=== Begin Enclosure ===

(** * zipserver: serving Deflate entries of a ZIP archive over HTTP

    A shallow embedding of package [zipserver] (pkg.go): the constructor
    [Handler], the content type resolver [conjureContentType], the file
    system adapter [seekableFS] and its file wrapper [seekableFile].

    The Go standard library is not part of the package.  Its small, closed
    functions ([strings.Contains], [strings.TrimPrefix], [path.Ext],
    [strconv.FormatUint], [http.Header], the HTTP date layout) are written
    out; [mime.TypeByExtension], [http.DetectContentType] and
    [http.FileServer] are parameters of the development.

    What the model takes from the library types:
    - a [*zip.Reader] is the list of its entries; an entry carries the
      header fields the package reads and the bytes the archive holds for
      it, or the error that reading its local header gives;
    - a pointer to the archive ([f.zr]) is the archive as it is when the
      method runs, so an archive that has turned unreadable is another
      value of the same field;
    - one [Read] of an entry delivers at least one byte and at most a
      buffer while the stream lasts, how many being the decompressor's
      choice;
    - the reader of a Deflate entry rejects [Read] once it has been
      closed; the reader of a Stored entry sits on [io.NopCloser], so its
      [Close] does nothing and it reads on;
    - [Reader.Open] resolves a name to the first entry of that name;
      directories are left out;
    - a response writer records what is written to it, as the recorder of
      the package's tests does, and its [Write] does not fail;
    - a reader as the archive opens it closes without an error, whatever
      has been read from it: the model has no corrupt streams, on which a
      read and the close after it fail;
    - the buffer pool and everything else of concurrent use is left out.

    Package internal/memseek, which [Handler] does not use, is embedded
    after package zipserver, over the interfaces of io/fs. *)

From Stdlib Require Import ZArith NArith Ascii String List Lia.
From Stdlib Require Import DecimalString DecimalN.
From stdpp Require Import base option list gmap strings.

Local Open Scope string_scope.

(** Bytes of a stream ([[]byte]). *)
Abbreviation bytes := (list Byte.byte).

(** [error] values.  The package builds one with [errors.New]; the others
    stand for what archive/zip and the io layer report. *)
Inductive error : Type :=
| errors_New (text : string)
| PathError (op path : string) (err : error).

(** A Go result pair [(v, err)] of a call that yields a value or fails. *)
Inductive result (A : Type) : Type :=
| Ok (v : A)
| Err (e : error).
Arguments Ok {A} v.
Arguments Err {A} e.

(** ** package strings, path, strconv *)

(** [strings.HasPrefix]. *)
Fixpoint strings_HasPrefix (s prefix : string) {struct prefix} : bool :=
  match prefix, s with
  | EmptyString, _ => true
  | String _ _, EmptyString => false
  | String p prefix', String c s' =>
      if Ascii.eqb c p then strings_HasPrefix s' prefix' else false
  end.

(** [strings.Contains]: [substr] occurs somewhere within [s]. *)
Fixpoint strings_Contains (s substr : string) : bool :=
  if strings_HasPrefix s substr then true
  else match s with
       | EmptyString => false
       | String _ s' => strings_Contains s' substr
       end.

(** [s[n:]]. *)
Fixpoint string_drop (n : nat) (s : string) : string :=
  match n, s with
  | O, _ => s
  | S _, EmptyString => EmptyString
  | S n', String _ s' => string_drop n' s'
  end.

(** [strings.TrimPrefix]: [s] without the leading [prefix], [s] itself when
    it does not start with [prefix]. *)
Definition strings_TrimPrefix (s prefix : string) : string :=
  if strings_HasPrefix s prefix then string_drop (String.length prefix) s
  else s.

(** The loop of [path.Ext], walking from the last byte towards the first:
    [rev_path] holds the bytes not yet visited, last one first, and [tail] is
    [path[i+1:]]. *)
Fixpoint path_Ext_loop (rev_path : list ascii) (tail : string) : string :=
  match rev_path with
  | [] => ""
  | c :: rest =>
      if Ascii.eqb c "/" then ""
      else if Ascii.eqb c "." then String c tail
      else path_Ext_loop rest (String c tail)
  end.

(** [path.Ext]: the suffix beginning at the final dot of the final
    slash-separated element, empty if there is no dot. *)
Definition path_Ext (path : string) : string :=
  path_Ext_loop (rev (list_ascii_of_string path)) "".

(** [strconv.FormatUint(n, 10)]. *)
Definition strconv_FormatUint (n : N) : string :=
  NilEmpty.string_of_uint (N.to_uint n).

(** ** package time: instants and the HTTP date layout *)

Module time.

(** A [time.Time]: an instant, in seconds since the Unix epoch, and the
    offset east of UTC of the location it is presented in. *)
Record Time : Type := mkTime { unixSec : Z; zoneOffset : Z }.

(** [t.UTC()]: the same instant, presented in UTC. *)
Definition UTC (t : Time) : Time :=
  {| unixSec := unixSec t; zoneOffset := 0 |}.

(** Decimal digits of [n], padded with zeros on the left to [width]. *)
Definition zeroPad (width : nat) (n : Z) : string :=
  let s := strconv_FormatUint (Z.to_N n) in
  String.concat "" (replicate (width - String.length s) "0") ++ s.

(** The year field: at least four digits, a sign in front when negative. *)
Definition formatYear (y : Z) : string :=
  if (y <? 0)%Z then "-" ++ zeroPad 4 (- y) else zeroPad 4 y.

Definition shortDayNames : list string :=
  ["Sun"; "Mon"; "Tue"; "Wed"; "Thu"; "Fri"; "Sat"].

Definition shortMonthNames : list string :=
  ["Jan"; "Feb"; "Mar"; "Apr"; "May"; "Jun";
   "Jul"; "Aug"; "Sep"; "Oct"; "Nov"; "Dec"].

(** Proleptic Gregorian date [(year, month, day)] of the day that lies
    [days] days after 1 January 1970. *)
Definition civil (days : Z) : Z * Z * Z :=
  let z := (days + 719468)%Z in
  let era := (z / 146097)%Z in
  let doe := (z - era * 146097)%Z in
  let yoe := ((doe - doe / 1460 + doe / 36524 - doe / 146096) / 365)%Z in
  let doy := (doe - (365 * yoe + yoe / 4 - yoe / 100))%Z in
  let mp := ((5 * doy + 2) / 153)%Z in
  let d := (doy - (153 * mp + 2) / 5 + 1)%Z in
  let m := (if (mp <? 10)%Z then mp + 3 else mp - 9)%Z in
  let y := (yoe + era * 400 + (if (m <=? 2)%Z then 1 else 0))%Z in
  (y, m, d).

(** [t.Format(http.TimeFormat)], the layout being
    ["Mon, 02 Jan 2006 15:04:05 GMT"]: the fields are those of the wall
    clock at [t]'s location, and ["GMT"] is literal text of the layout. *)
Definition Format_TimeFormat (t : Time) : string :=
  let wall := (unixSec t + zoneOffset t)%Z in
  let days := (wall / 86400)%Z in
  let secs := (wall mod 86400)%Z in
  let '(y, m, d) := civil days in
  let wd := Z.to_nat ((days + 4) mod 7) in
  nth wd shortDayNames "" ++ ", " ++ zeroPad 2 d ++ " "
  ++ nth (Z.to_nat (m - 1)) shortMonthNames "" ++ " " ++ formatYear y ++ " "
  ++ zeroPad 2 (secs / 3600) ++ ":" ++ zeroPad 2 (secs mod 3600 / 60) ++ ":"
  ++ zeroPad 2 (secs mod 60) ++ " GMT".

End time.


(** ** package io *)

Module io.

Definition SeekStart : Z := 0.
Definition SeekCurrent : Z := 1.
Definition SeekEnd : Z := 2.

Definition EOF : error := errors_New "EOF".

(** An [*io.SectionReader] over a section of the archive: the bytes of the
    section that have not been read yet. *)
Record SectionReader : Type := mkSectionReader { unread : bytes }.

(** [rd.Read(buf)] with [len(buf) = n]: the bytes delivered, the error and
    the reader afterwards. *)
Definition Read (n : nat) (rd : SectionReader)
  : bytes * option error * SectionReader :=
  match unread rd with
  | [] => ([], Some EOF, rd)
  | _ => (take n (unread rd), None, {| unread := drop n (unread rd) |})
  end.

=== End Enclosure ===
=== Begin Enclosure ===

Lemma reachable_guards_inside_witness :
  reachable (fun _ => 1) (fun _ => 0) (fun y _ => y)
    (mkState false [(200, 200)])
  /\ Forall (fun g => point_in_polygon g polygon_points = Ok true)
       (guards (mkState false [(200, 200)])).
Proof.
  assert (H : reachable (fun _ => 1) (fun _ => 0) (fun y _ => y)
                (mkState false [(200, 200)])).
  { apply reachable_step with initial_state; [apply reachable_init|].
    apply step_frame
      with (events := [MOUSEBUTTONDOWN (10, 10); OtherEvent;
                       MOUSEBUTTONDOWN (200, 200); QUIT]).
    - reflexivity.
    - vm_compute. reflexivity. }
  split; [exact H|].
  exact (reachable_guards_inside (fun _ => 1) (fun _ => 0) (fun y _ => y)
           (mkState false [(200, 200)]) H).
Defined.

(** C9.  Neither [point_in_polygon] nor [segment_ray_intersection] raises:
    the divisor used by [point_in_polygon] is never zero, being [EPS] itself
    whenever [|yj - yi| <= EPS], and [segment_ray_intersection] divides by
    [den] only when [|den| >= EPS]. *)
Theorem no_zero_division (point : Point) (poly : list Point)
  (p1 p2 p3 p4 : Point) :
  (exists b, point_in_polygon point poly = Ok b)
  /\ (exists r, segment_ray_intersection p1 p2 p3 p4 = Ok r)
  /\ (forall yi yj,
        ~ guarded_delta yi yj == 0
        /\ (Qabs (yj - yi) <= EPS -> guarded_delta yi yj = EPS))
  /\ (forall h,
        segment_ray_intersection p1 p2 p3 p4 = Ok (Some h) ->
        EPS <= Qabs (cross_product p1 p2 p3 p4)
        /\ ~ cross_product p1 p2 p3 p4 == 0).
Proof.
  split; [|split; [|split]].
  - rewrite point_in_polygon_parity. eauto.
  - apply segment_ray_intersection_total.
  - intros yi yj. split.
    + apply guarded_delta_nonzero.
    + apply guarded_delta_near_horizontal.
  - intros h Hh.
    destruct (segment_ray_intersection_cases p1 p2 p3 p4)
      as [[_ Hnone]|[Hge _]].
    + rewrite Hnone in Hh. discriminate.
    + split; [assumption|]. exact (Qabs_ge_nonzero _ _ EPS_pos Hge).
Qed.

=== End Enclosure ===
=== Begin Enclosure ===

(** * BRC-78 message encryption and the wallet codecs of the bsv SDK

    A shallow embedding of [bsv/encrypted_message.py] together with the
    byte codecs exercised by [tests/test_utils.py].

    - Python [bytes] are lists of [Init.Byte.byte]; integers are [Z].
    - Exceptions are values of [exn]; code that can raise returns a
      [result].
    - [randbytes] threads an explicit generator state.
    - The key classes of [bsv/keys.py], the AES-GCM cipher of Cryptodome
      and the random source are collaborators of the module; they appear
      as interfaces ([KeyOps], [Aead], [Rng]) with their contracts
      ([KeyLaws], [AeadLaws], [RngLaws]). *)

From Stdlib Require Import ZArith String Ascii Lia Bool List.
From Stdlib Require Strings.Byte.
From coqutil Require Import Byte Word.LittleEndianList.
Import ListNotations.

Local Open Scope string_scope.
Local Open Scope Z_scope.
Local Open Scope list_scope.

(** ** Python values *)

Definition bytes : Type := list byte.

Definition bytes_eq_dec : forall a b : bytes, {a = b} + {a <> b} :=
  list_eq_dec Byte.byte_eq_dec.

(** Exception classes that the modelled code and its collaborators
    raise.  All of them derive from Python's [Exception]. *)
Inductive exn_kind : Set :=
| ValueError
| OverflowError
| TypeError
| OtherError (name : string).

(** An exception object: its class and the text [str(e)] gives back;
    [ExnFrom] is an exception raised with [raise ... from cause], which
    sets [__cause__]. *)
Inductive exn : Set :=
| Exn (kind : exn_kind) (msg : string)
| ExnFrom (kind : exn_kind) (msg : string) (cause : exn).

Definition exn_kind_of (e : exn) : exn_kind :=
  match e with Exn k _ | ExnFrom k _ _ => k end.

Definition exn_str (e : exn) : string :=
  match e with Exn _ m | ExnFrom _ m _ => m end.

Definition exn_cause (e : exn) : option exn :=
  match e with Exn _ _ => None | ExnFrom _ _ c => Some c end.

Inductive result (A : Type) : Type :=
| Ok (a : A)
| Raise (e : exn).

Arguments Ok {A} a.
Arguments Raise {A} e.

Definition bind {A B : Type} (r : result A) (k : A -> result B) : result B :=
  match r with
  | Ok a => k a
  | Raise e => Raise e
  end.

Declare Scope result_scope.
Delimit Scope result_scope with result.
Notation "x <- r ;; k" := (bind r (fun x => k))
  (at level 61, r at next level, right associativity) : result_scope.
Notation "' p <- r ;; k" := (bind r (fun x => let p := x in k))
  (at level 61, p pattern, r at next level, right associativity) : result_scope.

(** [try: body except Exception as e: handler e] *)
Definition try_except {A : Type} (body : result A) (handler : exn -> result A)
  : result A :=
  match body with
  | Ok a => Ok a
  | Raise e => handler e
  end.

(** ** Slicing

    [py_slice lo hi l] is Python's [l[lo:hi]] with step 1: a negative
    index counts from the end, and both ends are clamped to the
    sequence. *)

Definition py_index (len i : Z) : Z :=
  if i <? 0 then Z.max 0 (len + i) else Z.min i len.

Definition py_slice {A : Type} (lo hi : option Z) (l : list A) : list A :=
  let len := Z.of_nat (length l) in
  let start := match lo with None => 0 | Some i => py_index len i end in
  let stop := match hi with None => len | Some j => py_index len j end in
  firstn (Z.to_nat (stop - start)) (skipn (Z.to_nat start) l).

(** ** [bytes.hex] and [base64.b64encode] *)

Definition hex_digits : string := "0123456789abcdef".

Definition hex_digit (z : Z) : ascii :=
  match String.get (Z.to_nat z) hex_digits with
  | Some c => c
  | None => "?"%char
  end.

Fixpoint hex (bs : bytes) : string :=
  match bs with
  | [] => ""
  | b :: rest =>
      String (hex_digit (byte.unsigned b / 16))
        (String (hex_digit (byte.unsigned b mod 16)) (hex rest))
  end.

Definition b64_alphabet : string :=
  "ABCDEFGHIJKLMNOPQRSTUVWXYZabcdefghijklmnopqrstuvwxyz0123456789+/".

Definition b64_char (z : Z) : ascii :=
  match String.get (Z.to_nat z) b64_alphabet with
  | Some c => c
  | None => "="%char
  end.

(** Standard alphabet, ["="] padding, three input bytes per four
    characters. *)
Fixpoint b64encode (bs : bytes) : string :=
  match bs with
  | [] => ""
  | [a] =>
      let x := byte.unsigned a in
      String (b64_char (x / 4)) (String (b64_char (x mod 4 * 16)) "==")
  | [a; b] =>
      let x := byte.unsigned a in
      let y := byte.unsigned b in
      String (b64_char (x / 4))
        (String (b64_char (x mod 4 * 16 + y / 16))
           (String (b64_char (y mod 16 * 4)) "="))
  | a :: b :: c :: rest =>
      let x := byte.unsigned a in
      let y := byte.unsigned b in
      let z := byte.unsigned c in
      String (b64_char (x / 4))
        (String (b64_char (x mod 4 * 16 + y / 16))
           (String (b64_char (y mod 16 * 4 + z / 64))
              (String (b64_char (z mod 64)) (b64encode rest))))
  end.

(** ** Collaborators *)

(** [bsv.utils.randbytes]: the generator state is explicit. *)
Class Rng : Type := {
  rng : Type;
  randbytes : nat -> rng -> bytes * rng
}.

=== End Enclosure ===

▸ What the task asks
Using the records above, restate word for word the lines from the one with "(r : result" through the one with "Definition b64_char (z", both included.

▸ Answer below
Definition bind {A B : Type} (r : result A) (k : A -> result B) : result B :=
  match r with
  | Ok a => k a
  | Raise e => Raise e
  end.

Declare Scope result_scope.
Delimit Scope result_scope with result.
Notation "x <- r ;; k" := (bind r (fun x => k))
  (at level 61, r at next level, right associativity) : result_scope.
Notation "' p <- r ;; k" := (bind r (fun x => let p := x in k))
  (at level 61, p pattern, r at next level, right associativity) : result_scope.

(** [try: body except Exception as e: handler e] *)
Definition try_except {A : Type} (body : result A) (handler : exn -> result A)
  : result A :=
  match body with
  | Ok a => Ok a
  | Raise e => handler e
  end.

(** ** Slicing

    [py_slice lo hi l] is Python's [l[lo:hi]] with step 1: a negative
    index counts from the end, and both ends are clamped to the
    sequence. *)

Definition py_index (len i : Z) : Z :=
  if i <? 0 then Z.max 0 (len + i) else Z.min i len.

Definition py_slice {A : Type} (lo hi : option Z) (l : list A) : list A :=
  let len := Z.of_nat (length l) in
  let start := match lo with None => 0 | Some i => py_index len i end in
  let stop := match hi with None => len | Some j => py_index len j end in
  firstn (Z.to_nat (stop - start)) (skipn (Z.to_nat start) l).

(** ** [bytes.hex] and [base64.b64encode] *)

Definition hex_digits : string := "0123456789abcdef".

Definition hex_digit (z : Z) : ascii :=
  match String.get (Z.to_nat z) hex_digits with
  | Some c => c
  | None => "?"%char
  end.

Fixpoint hex (bs : bytes) : string :=
  match bs with
  | [] => ""
  | b :: rest =>
      String (hex_digit (byte.unsigned b / 16))
        (String (hex_digit (byte.unsigned b mod 16)) (hex rest))
  end.

Definition b64_alphabet : string :=
  "ABCDEFGHIJKLMNOPQRSTUVWXYZabcdefghijklmnopqrstuvwxyz0123456789+/".

Definition b64_char (z : Z) : ascii :=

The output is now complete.